In den nächsten Tagen müssten die Folien über die Erddämme gebreitet werden, damit die Pflanzen in der Wärme darunter gut austreiben können. Die Ernte der Spargelspitzen sei eine harte körperliche Arbeit, die morgens um 5 Uhr beginne, sechs Tage in der Woche dauere und Vorkenntnisse sowie Geschick erfordere, sagt Mittermaier. „Man kann nicht einfach einem ungeübtem Helfer Werkzeug in die Hand drücken und sagen: »Mach mal.« Das klappt nicht.“ Mittermaier hat jetzt schon in der Familie wegen Unterstützung herumtelefoniert. „Alle haben zugesagt, mir in dieser Notsituation helfen.“
Der Spargel wartet nicht
Früher habe die Ernte erst Ende April begonnen, „aber die Kunden wollen die Ware schneller“, berichtet der 55-Jährige. 90 Prozent der Kunden kaufen bei Werner Mittermaier weißen Spargel; grüner und violetter werden jedoch in den letzten Jahren auch immer stärker nachgefragt.
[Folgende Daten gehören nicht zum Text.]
Lemma energy15_range e : 0 < e → 16384 ≤ energy15 e < 32768.
Proof.
  intros He. unfold energy15. destruct (Z.log2_spec e He) as [H1 H2].
  pose proof (Z.log2_nonneg e). destruct (Z.ltb_spec (Z.log2 e) 14).
  - assert (2 ^ 14 = 2 ^ Z.log2 e * 2 ^ (14 - Z.log2 e)) as E
      by (rewrite <- Z.pow_add_r by lia; f_equal; lia).
    rewrite Z.pow_succ_r in H2 by lia. change (2 ^ 14) with 16384 in E.
    assert (0 < 2 ^ (14 - Z.log2 e)) by (apply Z.pow_pos_nonneg; lia). nia.
  - assert (2 ^ Z.log2 e = 16384 * 2 ^ (Z.log2 e - 14)) as E
      by (change 16384 with (2 ^ 14); rewrite <- Z.pow_add_r by lia; f_equal; lia).
    rewrite Z.pow_succ_r in H2 by lia.
    assert (0 < 2 ^ (Z.log2 e - 14)) by (apply Z.pow_pos_nonneg; lia).
    split; [apply Z.div_le_lower_bound; lia|apply Z.div_lt_upper_bound; lia].
Qed.

(** Both branches of the normalisation. *)
Lemma normalize_energy e :
  0 < e → uint32 e →
  (if 17 - WebRtcSpl_NormU32 e <? 0 then u32 (e ≪ (- (17 - WebRtcSpl_NormU32 e)))
   else e ≫ (17 - WebRtcSpl_NormU32 e)) = energy15 e ∧
  17 - WebRtcSpl_NormU32 e = Z.log2 e - 14.
Proof.
  intros He Hu. destruct (NormU32_log2 e He Hu) as [-> Hl].
  replace (17 - (31 - Z.log2 e)) with (Z.log2 e - 14) by lia. split; [|done].
  pose proof (energy15_range e He) as Hr. unfold energy15 in *.
  destruct (Z.ltb_spec (Z.log2 e - 14) 0), (Z.ltb_spec (Z.log2 e) 14); try lia.
  - replace (- (Z.log2 e - 14)) with (14 - Z.log2 e) by lia.
    rewrite shiftl_mul by lia. apply u32_id. cint.
  - rewrite shiftr_div by lia. done.
Qed.

(** The log energy of a band: piecewise linear approximation of [160 log10]. *)
Definition log_energy_spec (e sc : Z) : Z :=
  Z.max 0 ((24660 * (14336 + (energy15 e - 16384) `div` 16)) `div` 524288 +
           ((sc + Z.log2 e - 14) * 24660) `div` 512).

(** The energy indicator: exact as long as it matters. *)
Definition total_energy_spec (total e sc : Z) : Z :=
  if total <=? 10 then if 0 <=? sc + Z.log2 e - 14 then total + 11 else total + e * 2 ^ sc else total.

Lemma energy_small e sc :
  0 < e → 0 ≤ sc → sc + Z.log2 e < 14 →
  energy15 e ≫ (- (sc + Z.log2 e - 14)) = e * 2 ^ sc ∧ 0 < e * 2 ^ sc < 16384.
Proof.
  intros He Hs Hlt. pose proof (Z.log2_nonneg e). destruct (Z.log2_spec e He) as [_ H2].
  unfold energy15. destruct (Z.ltb_spec (Z.log2 e) 14); [|lia].
  assert (0 < 2 ^ sc) by (apply Z.pow_pos_nonneg; lia). split.
  - rewrite shiftr_div by lia.
    replace (14 - Z.log2 e) with (sc + (- (sc + Z.log2 e - 14))) by lia.
    rewrite Z.pow_add_r by lia. rewrite Z.mul_assoc. apply Z.div_mul.
    apply Z.pow_nonzero; lia.
  - assert (2 ^ Z.succ (Z.log2 e) * 2 ^ sc ≤ 16384); [|nia].
    rewrite <- Z.pow_add_r by lia. change 16384 with (2 ^ 14). apply Z.pow_le_mono_r; lia.
Qed.

Lemma LogOfEnergy_eq v off total :
  zlen v ≤ 63 → 0 ≤ off ≤ 368 → 0 ≤ total ≤ 16394 →
  let '(en, sc) := WebRtcSpl_Energy v in
  let e := u32 en in
  0 ≤ sc ≤ 6 ∧ (e ≠ 0 → 0 ≤ log_energy_spec e sc ≤ 1829) ∧
  LogOfEnergy v off total =
    if e =? 0 then (total, off) else (total_energy_spec total e sc, log_energy_spec e sc + off).
Proof.
  intros Hl Hoff Htot. unfold LogOfEnergy. pose proof (scaling_range v Hl) as Hsc.
  unfold WebRtcSpl_Energy. set (sc := WebRtcSpl_GetScalingSquare v (zlen v)) in *.
  set (en := foldl _ _ v). pose proof (u32_range en) as Hu. set (e := u32 en) in *.
  split; [done|].
  destruct (Z.eqb_spec e 0) as [E0|Hne]; simpl negb; cbv iota.
  { by split. }
  assert (0 < e) as He by cint.
  destruct (normalize_energy e He Hu) as [En El]. destruct (NormU32_log2 e He Hu) as [_ Hlog].
  rewrite En, El. pose proof (energy15_range e He) as Hr.
  change 0x3FFF with (Z.ones 14). rewrite Z.land_ones by lia. change (2 ^ 14) with 16384.
  assert (energy15 e `mod` 16384 = energy15 e - 16384) as -> by zdiv.
  rewrite !(shiftr_div _ 4), !(shiftr_div _ 19), !(shiftr_div _ 9) by lia.
  change (2 ^ 4) with 16. change (2 ^ 19) with 524288. change (2 ^ 9) with 512.
  set (fr := (energy15 e - 16384) `div` 16). assert (0 ≤ fr ≤ 1023) by (subst fr; zdiv).
  unfold kLogConst, kLogEnergyIntPart, kMinEnergy. rewrite (s16_id fr) by cint.
  rewrite (s16_id (14336 + fr)) by cint. rewrite !mul32_id by cint.
  replace (sc + (Z.log2 e - 14)) with (sc + Z.log2 e - 14) by lia.
  set (tot := sc + Z.log2 e - 14) in *.
  set (a := (24660 * (14336 + fr)) `div` 524288). assert (674 ≤ a ≤ 722) by (subst a; zdiv).
  set (b := (tot * 24660) `div` 512). assert (-675 ≤ b ≤ 1107) by (subst b; zdiv).
  rewrite add32_id by cint. rewrite (s16_id (a + b)) by cint.
  unfold log_energy_spec. fold fr tot a b. split; [lia|].
  assert ((if a + b <? 0 then 0 else a + b) = Z.max 0 (a + b)) as -> by (destruct_ltb; lia).
  rewrite (s16_id (Z.max 0 (a + b) + off)) by cint. f_equal.
  unfold total_energy_spec. fold tot. destruct (Z.leb_spec total 10); [|done].
  change (10 + 1) with 11.
  destruct (Z.leb_spec 0 tot); [apply s16_id; cint|].
  destruct (energy_small e sc He ltac:(lia) ltac:(lia)) as [E' Hb]. fold tot in E'. rewrite E'.
  rewrite (s16_id (e * 2 ^ sc)), s16_id by cint. done.
Qed.

Lemma total_energy_range total e sc :
  0 < e → 0 ≤ sc → 0 ≤ total ≤ 16394 → 0 ≤ total_energy_spec total e sc ≤ 16394.
Proof.
  intros He Hs Ht. unfold total_energy_spec. destruct (Z.leb_spec total 10); [|done].
  destruct (Z.leb_spec 0 (sc + Z.log2 e - 14)); [lia|].
  destruct (energy_small e sc He Hs ltac:(lia)). lia.
Qed.

Lemma LogOfEnergy_range v off total :
  zlen v ≤ 63 → 0 ≤ off ≤ 368 → 0 ≤ total ≤ 16394 →
  0 ≤ (LogOfEnergy v off total).1 ≤ 16394 ∧ off ≤ (LogOfEnergy v off total).2 ≤ off + 1829.
Proof.
  intros Hl Ho Ht. pose proof (LogOfEnergy_eq v off total Hl Ho Ht) as H.
  destruct (WebRtcSpl_Energy v) as [en sc]. cbv zeta in H. destruct H as (Hsc & Hlog & ->).
  pose proof (u32_range en). destruct (Z.eqb_spec (u32 en) 0) as [E|Hne]; simpl; [lia|].
  specialize (Hlog Hne). pose proof (total_energy_range total (u32 en) sc ltac:(cint) ltac:(lia) Ht). lia.
Qed.

Lemma AllPassFilter_length xs c s : length (AllPassFilter xs c s).1 = length xs.
Proof.
  unfold AllPassFilter. pose proof (run_length (AllPass_step c) (s ⊠ (1 ≪ 16)) xs).
  by destruct (run _ _ xs).
Qed.

Lemma SplitFilter_length xs u l :
  let '(hp, lp, _, _) := SplitFilter xs u l in
  length hp = Nat.div2 (length xs) ∧ length lp = Nat.div2 (length xs).
Proof.
  unfold SplitFilter. pose proof (AllPassFilter_length (pairs xs).*1 (kAllPassCoefsQ15.[0]) u) as H1.
  pose proof (AllPassFilter_length (pairs xs).*2 (kAllPassCoefsQ15.[1]) l) as H2.
  destruct (AllPassFilter (pairs xs).*1 _ _) as [hp u']. destruct (AllPassFilter (pairs xs).*2 _ _) as [lp l'].
  simpl in *. rewrite length_fmap, pairs_length in *. rewrite !length_zip_with. lia.
Qed.

Lemma HighPassFilter_length xs st : length (HighPassFilter xs st).1 = length xs.
Proof.
  unfold HighPassFilter. pose proof (run_length HighPass_step st xs).
  by destruct (run HighPass_step st xs).
Qed.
Messgerät bestimmt den Erntebeginn
Früher musste der Landwirt mit dem Spaten kontrollieren, wie weit der Spargel im Boden schon war und wann er die Oberfläche durchstoßen könnte. Da war Erfahrung gefragt. Die braucht es heute auch, aber nicht mehr das umständliche Verfahren. Ein spezielles Messgerät in 20 Zentimetern Tiefe in der Erde auf dem Feld zeigt an, wann der Erntezeitpunkt näher rückt.
Wenn das Thermometer 400 Grad addiert hat, kann es losgehen. „Ab einer Temperatur von fünf Grad wird alle 24 Stunden der Höchstwert gemessen“, erklärt Werner Mittermaier das Prinzip. Gut mehr als 300 Einheiten zeigte die Skala gestern auf dem Gerät schon an. „Bei dem guten Wetter dauert es nicht mehr lange, bis wir ernten können.“ (vr)
Thomas und Daria Nordhorn haben ihre Spargelfelder in Sankt Augustin. Auch sie machen sich Sorgen wegen der Ernte. „Zwei Saisonarbeitskräfte sind schon da“, berichtet der Landwirt. Sie könnten beim Auftragen der Folien helfen. Doch während der Haupterntezeit würden zwölf Helfer gebraucht. „Wir wissen jetzt noch nicht, wie wir das mit so wenig Personal schaffen sollen“, sagt Daria Nordhorn. Sehr wahrscheinlich könne nicht alles geerntet werden. „Der Spargel wartet ja nicht, bis er dran ist. Die Triebe schießen alle gleichzeitig durch die Erde ans Licht.“
Arbeitsschutzverordnung im Blick
Mit dem Traktor wurden die Spargeldämme auf den Feldern schon vorbereitet. Das ist der vorletzte große Schritt vor der Ernte. Wenn die Folie drüber sei, nehme die Sache ihren Lauf. „Wenn wir Pech haben, dann kann die Hälfte nicht geerntet werden“, befürchtet Thomas Nordhorn. Dauernde Überstunden wegen der Personalknappheit seien nicht erlaubt.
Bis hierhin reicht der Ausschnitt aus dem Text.